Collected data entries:
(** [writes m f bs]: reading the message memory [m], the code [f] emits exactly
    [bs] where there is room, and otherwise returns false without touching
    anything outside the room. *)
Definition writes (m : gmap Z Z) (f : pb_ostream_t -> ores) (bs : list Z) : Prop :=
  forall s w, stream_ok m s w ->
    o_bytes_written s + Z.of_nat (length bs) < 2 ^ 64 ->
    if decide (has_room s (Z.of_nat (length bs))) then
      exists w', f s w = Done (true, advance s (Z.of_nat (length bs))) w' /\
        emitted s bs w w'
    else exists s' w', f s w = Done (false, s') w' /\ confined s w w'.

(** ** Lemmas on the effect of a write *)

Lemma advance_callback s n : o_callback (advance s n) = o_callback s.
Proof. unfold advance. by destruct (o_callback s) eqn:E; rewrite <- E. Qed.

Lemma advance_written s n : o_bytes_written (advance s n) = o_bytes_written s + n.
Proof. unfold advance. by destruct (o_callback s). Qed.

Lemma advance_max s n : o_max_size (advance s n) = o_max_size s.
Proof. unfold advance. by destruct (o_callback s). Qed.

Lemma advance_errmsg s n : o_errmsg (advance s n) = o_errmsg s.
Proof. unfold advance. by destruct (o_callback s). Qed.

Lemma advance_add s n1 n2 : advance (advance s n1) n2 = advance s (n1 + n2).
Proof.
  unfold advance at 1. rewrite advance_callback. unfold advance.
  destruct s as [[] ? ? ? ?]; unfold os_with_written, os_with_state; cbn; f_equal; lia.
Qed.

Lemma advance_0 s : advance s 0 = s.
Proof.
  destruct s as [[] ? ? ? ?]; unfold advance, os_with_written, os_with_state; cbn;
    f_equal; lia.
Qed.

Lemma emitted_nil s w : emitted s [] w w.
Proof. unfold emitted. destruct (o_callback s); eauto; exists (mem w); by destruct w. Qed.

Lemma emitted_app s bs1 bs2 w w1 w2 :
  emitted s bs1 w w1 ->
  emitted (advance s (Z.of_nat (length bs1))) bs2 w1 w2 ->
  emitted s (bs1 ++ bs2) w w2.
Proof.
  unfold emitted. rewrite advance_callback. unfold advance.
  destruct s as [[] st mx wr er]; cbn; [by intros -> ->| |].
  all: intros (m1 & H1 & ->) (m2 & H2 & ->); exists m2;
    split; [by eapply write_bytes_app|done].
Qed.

...

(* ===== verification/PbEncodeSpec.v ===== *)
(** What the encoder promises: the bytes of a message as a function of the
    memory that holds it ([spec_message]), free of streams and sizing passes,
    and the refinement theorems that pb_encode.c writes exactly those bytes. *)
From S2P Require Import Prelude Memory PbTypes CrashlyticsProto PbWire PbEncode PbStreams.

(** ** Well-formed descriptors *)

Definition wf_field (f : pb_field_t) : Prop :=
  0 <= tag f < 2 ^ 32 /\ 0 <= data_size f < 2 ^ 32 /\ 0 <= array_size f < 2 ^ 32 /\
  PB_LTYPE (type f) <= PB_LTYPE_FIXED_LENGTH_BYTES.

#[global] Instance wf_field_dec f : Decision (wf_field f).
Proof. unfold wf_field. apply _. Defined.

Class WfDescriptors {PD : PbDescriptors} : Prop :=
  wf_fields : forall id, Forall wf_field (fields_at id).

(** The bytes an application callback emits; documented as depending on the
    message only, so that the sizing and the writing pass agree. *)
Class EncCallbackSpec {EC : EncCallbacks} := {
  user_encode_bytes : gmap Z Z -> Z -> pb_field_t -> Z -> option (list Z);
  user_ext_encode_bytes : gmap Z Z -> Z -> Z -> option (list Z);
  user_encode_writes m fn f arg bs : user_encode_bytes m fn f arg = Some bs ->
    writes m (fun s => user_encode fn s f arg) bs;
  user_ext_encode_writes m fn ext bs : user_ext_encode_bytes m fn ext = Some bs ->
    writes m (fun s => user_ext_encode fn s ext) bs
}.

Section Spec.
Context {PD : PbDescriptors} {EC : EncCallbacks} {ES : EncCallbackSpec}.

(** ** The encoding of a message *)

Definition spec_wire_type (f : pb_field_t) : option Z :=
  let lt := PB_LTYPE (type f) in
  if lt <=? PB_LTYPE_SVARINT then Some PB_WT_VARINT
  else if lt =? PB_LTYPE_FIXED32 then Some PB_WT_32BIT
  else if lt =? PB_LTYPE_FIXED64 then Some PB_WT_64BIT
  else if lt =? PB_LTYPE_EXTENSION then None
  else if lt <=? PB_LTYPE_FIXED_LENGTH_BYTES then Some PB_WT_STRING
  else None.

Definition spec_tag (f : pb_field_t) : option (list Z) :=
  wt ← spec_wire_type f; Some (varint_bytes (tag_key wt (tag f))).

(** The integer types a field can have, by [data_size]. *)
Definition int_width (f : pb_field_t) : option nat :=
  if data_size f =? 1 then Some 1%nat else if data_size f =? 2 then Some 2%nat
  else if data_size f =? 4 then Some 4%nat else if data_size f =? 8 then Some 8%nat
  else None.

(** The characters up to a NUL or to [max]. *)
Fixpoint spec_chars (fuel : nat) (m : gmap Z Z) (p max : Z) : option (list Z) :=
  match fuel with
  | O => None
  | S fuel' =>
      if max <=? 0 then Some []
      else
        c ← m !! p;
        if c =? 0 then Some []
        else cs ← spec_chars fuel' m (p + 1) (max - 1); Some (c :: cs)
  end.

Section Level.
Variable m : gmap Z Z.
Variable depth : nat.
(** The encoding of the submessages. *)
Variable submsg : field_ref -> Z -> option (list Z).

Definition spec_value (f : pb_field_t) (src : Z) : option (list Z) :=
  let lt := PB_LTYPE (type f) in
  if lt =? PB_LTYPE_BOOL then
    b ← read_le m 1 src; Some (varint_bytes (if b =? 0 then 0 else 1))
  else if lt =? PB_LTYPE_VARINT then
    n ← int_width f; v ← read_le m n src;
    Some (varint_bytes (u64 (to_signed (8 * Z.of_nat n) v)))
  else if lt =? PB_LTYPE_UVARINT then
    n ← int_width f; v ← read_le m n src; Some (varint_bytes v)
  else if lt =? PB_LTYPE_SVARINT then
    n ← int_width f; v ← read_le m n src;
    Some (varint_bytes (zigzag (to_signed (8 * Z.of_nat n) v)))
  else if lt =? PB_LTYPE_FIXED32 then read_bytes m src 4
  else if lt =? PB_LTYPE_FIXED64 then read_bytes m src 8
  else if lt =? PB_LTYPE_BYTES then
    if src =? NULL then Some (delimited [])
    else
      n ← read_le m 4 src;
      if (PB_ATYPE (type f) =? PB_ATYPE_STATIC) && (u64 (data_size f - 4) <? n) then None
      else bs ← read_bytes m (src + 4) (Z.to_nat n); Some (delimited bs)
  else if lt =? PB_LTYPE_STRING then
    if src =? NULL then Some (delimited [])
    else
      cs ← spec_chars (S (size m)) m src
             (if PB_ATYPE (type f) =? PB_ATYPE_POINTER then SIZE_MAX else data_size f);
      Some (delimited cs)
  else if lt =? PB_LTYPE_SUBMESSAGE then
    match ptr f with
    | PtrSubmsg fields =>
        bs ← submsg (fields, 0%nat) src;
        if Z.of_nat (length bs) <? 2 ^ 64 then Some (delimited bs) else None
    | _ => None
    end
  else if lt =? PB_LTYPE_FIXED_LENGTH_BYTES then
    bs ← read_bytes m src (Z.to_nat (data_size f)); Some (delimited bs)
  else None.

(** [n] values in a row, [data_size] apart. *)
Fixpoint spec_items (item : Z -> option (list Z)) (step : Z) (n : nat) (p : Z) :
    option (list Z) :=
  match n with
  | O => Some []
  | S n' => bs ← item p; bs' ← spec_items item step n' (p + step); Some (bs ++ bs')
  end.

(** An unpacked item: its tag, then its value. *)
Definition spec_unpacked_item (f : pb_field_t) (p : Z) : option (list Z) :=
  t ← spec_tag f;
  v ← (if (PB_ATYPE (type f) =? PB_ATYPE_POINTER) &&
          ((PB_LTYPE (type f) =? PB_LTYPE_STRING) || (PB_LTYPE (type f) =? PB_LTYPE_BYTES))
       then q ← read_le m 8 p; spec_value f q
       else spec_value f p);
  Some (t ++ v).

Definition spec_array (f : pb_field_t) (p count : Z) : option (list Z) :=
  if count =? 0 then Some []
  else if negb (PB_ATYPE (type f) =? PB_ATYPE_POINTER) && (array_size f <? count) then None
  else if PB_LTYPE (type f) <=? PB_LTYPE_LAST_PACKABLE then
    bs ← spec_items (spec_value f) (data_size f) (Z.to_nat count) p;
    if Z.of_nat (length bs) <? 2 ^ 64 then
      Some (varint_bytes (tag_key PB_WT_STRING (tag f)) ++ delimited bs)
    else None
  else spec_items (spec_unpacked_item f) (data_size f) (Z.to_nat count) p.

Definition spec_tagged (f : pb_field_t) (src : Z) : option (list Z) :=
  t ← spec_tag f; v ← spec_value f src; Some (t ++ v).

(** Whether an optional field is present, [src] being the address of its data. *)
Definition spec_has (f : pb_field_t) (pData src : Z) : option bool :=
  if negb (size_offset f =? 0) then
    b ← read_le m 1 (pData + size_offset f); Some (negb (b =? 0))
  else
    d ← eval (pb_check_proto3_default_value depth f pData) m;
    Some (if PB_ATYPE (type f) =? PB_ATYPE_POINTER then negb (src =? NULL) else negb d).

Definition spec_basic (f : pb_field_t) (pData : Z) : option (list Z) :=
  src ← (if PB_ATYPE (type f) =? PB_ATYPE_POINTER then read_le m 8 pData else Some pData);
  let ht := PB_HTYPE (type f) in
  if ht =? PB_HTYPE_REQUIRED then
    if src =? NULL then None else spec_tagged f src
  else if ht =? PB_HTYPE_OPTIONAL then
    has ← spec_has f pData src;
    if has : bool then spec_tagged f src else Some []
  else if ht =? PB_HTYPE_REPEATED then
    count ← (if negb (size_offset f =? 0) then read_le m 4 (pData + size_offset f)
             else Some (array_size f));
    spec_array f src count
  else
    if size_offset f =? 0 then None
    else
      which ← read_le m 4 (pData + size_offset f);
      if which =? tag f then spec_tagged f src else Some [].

* * *

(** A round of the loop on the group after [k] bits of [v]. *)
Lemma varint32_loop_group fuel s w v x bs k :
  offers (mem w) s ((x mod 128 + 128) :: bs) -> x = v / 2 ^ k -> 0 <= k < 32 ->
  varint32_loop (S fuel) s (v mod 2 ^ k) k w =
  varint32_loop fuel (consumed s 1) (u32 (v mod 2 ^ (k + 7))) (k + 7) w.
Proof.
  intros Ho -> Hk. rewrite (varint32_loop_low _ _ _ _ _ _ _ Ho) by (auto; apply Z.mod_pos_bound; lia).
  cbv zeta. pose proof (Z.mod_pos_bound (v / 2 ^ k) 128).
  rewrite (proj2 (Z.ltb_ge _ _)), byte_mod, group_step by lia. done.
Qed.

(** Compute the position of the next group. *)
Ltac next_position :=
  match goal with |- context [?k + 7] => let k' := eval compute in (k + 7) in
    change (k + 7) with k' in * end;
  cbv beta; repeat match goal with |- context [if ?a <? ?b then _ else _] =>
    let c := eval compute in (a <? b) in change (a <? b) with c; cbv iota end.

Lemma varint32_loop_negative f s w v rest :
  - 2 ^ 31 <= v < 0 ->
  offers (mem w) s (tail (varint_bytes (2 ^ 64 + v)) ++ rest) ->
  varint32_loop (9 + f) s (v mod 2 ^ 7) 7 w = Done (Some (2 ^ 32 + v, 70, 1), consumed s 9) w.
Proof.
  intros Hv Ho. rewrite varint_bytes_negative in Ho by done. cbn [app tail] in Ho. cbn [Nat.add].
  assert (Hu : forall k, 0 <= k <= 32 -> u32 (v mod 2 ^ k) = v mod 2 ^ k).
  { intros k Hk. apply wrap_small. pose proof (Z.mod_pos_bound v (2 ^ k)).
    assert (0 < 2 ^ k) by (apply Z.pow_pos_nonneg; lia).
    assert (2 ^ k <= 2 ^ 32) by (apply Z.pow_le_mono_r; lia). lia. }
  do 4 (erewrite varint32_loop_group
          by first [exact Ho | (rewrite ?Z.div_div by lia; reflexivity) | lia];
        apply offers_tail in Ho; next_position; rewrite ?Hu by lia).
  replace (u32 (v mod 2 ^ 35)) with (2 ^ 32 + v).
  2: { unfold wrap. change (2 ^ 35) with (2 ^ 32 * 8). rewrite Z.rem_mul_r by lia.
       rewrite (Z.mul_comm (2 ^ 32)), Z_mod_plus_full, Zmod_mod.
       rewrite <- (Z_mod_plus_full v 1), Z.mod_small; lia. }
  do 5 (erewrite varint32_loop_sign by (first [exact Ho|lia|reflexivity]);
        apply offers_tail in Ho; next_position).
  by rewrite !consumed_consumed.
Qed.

» **Problem to solve**: Look above for the line holding "match n with" and the line holding "then q ← read_le m 8 p; spec_value f q". Retype both, and every line between them, word for word and nothing else.

» **Response box**:
  match n with
  | O => Some []
  | S n' => bs ← item p; bs' ← spec_items item step n' (p + step); Some (bs ++ bs')
  end.

(** An unpacked item: its tag, then its value. *)
Definition spec_unpacked_item (f : pb_field_t) (p : Z) : option (list Z) :=
  t ← spec_tag f;
  v ← (if (PB_ATYPE (type f) =? PB_ATYPE_POINTER) &&
          ((PB_LTYPE (type f) =? PB_LTYPE_STRING) || (PB_LTYPE (type f) =? PB_LTYPE_BYTES))
       then q ← read_le m 8 p; spec_value f q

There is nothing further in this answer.